Wordfence has disclosed a vulnerability in the WooCommerce Square plugin that may affect up to 80,000 WordPress sites. The flaw allows unauthenticated attackers to access stored payment tokens and potentially trigger fraudulent charges through connected Square accounts, according to the company's threat intelligence team.
WooCommerce WordPress Plugin Exploit Enables Fraudulent Charges
The WooCommerce Square plugin connects WooCommerce stores with Square point-of-sale services and payment processing. It supports Apple Pay, Google Pay, WooCommerce Pre-Orders, and WooCommerce Subscriptions for recurring and scheduled payments.
According to Wordfence, plugin versions up to and including 5.1.1 contain an Insecure Direct Object Reference (IDOR) vulnerability. The issue appears in the get_token_by_id function, which fails to validate a user-controlled key parameter. This weakness allows unauthenticated attackers to request arbitrary Square credit-card-on-file identifiers linked to customer accounts.

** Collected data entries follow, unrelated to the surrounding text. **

(* ===== verification/SetterClaims.v ===== *)
(** * The weight setter: what it keeps, and its properties *)

From stdpp Require Import base gmap strings list.
From Stdlib Require Import Ascii ZArith.
From S2P Require Import Prelude.
From S2P Require Import Text.
From S2P Require Import Float64.
From S2P Require Import Decimal.
From S2P Require Import Collections.
From S2P Require Import Emission.
From S2P Require Import Categories.
From S2P Require Import WeightAllocation.
From S2P Require Import AllocationFacts.
From S2P Require Import ValidatorWorld.
From S2P Require Import ProfileRepo.
From S2P Require Import Scoring.
From S2P Require Import WeightSetter.
Local Open Scope Z_scope.

(** ** Programs that keep a relation between the worlds before and after *)

Definition vkeeps (R : World -> World -> Prop) {A} (m : VM A) : Prop :=
  forall env w, R w (m env w).2.

Section Keeps.
Context (R : World -> World -> Prop) `{!PreOrder R}.

Lemma vkeeps_ret {A} (a : A) : vkeeps R (mret a).
Proof. intros env w. simpl. reflexivity. Qed.

Lemma vkeeps_fail {A} e : vkeeps R (vfail e : VM A).
Proof. intros env w. simpl. reflexivity. Qed.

Key details reported by Wordfence include:
- Unauthenticated access to the vulnerable function via public site endpoints.
- Exposure of Square "ccof" values, which represent stored credit cards on file.
- Use of exposed "ccof" values to initiate fraudulent charges through the merchant's Square setup.
- Impact across an estimated 80,000 active WooCommerce Square installations.
Exploitation of the flaw does not require any authentication or user role on the targeted WordPress site. Wordfence characterizes the bug as unauthenticated and remotely exploitable against vulnerable installations.
Background Context
The WooCommerce Square plugin synchronizes product inventory between WooCommerce and Square while handling both card-present and online payments. Merchants can accept payments through web checkouts and compatible wallets and manage stock across both platforms from a single catalog.
OWASP defines IDOR as an access control weakness where exposed identifiers in requests are not properly checked, allowing attackers to access data or actions belonging to other users.
Wordfence reports that the get_token_by_id function did not verify whether the requesting party owned the referenced token. The company states that the flaw "makes it possible for unauthenticated attackers to expose arbitrary Square 'ccof' values" and that attackers can then "potentially make fraudulent charges on the target site" using those values.
Patches, Severity Score, and Official Advisories
Wordfence lists multiple patched WooCommerce Square releases that address the vulnerability across different version branches. The following versions are reported as fixed:
- 4.2.3
- 4.3.2
- 4.4.2
- 4.5.2
- 4.6.4
- 4.7.4
- 4.8.8
- 4.9.9
- 5.0.1
- 5.1.2
According to Wordfence, the vulnerability carries a Common Vulnerability Scoring System (CVSS) score of 7.5, placing it in the High severity range but below the threshold for a Critical classification.
A detailed Wordfence advisory documents the issue and lists the patched versions. OWASP's guidance on Insecure Direct Object Reference offers general best practices for preventing similar access control weaknesses in web applications.